And being right next door to WDI – Walt Disney Imagineering – we had access to their archives. So that was a really cool time, like we – at that point, I was able to walk in and pull original Sleeping Beauty Eyvind Earle paintings, and hold them in my hand. And we were using that as stylization for Fantasyland.
And even back then in the ‘90s, we weren’t allowed to photograph it. There was no cell phones then. We weren’t allowed to take it from the building – you signed in and signed out. So you had to kind of memorize the look, and then run back to your desk and try to redraw that for the Fantasyland stuff.

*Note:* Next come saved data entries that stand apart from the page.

Lemma categorizeNewSenders_results env senders existing sendersMap user cats
  userId w results count w' :
  categorizeNewSenders env senders existing sendersMap user cats userId w
  = (Returned (results, count), w') ->
  exists aiResults,
    results =
    preCategorizeSendersWithStaticRules env
      (uniq (sendersToCategorize senders existing)) ++ aiResults.
Proof.
  unfold categorizeNewSenders. intros H.
  apply bind_inv in H as [results0 [w1 [Hai H]]].
  apply bind_inv in H as [k [w2 [_ H]]].
  unfold ret in H. injection H as <- _ _.
  unfold categorizeWithAi in Hai.
  apply bind_inv in Hai as [aiResults [w0 [_ Hai]]].
  unfold ret in Hai. injection Hai as <- _.
  exists aiResults. rewrite JsMap_keys_of_entries_eq.
  rewrite map_map. simpl. now rewrite map_id.
Qed.

(** The senders named in the batch request of the first pass. *)
Lemma categorizeNewSenders_request_senders env senders existing sendersMap :
  map fst
    (aiRequest
       (JsMap.of_entries
          (map (fun sender => (sender, snippetsOf sendersMap sender))
             (sendersToCategorize senders existing)))
       (preCategorizeSendersWithStaticRules env
          (JsMap.keys
             (JsMap.of_entries
                (map (fun sender => (sender, snippetsOf sendersMap sender))
                   (sendersToCategorize senders existing))))))
  = filter (noStaticRule env) (uniq (sendersToCategorize senders existing)).
Proof.
  unfold aiRequest. rewrite map_map. simpl. rewrite map_id.
  rewrite sendersToCategorizeWithAi_static, JsMap_keys_of_entries_eq.
  rewrite map_map. simpl. now rewrite map_id.
Qed.

(** The calls of a run that resolves to a count, with the lookup and the
    results of the first pass they depend on. *)
Lemma categorizeSenders_calls env userId pageToken w user tok sr res w' :
  validateUserAndAiAccess env w userId = Returned (inr (user, tok)) ->
  findSenders env w (getGmailClient tok) tok 20 pageToken
    (oldestCategorizedEmailTime user) (newestCategorizedEmailTime user)
  = Returned sr ->
  categorizeSenders env userId pageToken w = (Returned (inr res), w') ->
  let senders := uniq (JsMap.keys (sr_senders sr)) in
  exists existing aiResults request events,
    getExistingSenders senders userId w = (Returned existing, w) /\
    map fst request
    = filter (noStaticRule env) (uniq (sendersToCategorize senders existing)) /\
    trace w' =
    trace w ++
    [EvFindSenders 20 pageToken (oldestCategorizedEmailTime user)
       (newestCategorizedEmailTime user);
     EvAiCategorizeSenders request] ++
    events ++ [EvRevalidatePath "/smart-categories"] /\
    Forall (fallbackEvent (sr_senders sr)) events /\
    asked events =
    map r_sender
      (unknownSendersOf
         (preCategorizeSendersWithStaticRules env
            (uniq (sendersToCategorize senders existing)) ++ aiResults)
         existing).
Proof.
  intros Hv Hf Hrun senders.
  destruct (@categorizeSenders_stages _ _ _ _ _ _ _ _ _ Hv Hf Hrun)
    as (existing & results & n1 & w3 & n2 & w4 & w5
        & Hex & Hfirst & Hsecond & Hupd & -> & _).
  fold senders in Hex, Hfirst.
  destruct (categorizeNewSenders_results _ _ _ _ _ _ _ _ Hfirst)
    as [aiResults ->].
  pose proof (categorizeNewSenders_trace env senders existing (sr_senders sr)
                user
                (filter (fun c => cat_userId c =? userId)%string
                   (categories (db w)))
                userId
                (emit w (EvFindSenders 20 pageToken
                           (oldestCategorizedEmailTime user)
                           (newestCategorizedEmailTime user)))) as Ht3.
  rewrite Hfirst in Ht3. simpl in Ht3.
  pose proof (for_of_keeps (adds (fallbackEvent (sr_senders sr)))
                (categorizeUnknownSender env (sr_senders sr)
                   (getGmailClient tok) user
                   (filter (fun c => cat_userId c =? userId)%string
                      (categories (db w)))
                   userId)
                (adds_refl _) (@adds_trans _)
                (categorizeUnknownSender_adds env (sr_senders sr)
                   (getGmailClient tok) user
                   (filter (fun c => cat_userId c =? userId)%string
                      (categories (db w)))
                   userId)
                (unknownSendersOf
                   (preCategorizeSendersWithStaticRules env
                      (uniq (sendersToCategorize senders existing))
                    ++ aiResults) existing) 0 w3) as Hadds.
  unfold categorizeUnknownSenders in Hsecond.
  rewrite Hsecond in Hadds. simpl in Hadds.
  destruct Hadds as [events [Ht4 Hall]].
  apply fallback_loop_returned in Hsecond as [[events' [Ht4' Hasked]] _].
  assert (events' = events) as ->.
  { rewrite Ht4 in Ht4'. now apply app_inv_head in Ht4'. }
  assert (Ht5 : trace w5 = trace w4).
  { unfold Prisma.user_update in Hupd.
    destruct (Prisma.update_first _ _ _); [|discriminate Hupd].
    now injection Hupd as <-. }
  unfold getExistingSenders, Prisma.newsletter_findMany in Hex.
  injection Hex as Hex.
  exists existing, aiResults. eexists. exists events.
  split.
  { unfold getExistingSenders, Prisma.newsletter_findMany.
    simpl in Hex. now rewrite Hex. }
  split; [apply categorizeNewSenders_request_senders|].
  split.
  { simpl. rewrite Ht5, Ht4, Ht3. rewrite <- !app_assoc. reflexivity. }
  split; [exact Hall|exact Hasked].
Qed.

(** X12: a run that resolves to a count has asked the reader once, for 20
    senders with the caller's page token and the validated user's watermark
    as window, then sent one batch request, then made only calls of the
    second pass, and revalidated "/smart-categories" last; it hands the
    reader's next page token back unchanged. *)
Theorem run_calls_in_order env userId pageToken w user tok sr res w' :
  validateUserAndAiAccess env w userId = Returned (inr (user, tok)) ->
  findSenders env w (getGmailClient tok) tok 20 pageToken
    (oldestCategorizedEmailTime user) (newestCategorizedEmailTime user)
  = Returned sr ->
  categorizeSenders env userId pageToken w = (Returned (inr res), w') ->
  (exists request events,
      trace w' =
      trace w ++
      [EvFindSenders 20 pageToken (oldestCategorizedEmailTime user)
         (newestCategorizedEmailTime user);
       EvAiCategorizeSenders request] ++
      events ++ [EvRevalidatePath "/smart-categories"] /\
      Forall (fallbackEvent (sr_senders sr)) events) /\
  nextPageToken res = sr_nextPageToken sr.
Proof.
  intros Hv Hf Hrun. split.
  - destruct (@categorizeSenders_calls _ _ _ _ _ _ _ _ _ Hv Hf Hrun)
      as (existing & aiResults & request & events & _ & _ & Ht & Hall & _).
    now exists request, events.
  - destruct (@categorizeSenders_stages _ _ _ _ _ _ _ _ _ Hv Hf Hrun)
      as (existing & results & n1 & w3 & n2 & w4 & w5
          & _ & _ & _ & _ & _ & ->).
    reflexivity.
Qed.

Then of course, having compiled all the needed reference for the parks, there were the practical questions. How should they be twisted under a villain takeover? How does the player navigate?
Adding Dimensionality
Andy Fisher – who still works at Disney to this day – could not be interviewed in time for this piece, but his colleagues detail his contributions to the project.
The first major one was a first-person navigation engine similar to Myst, but utilizing features like 360-degree rotation, embedded animation, and timed interaction. The rotation effect was inspired by the brand new, but eventually short-lived QuickTime VR panorama engine.
The team dubbed the whole engine “nodes-and-rails”, referring to a mingling of node-based adventure game logic and on-rails sequences.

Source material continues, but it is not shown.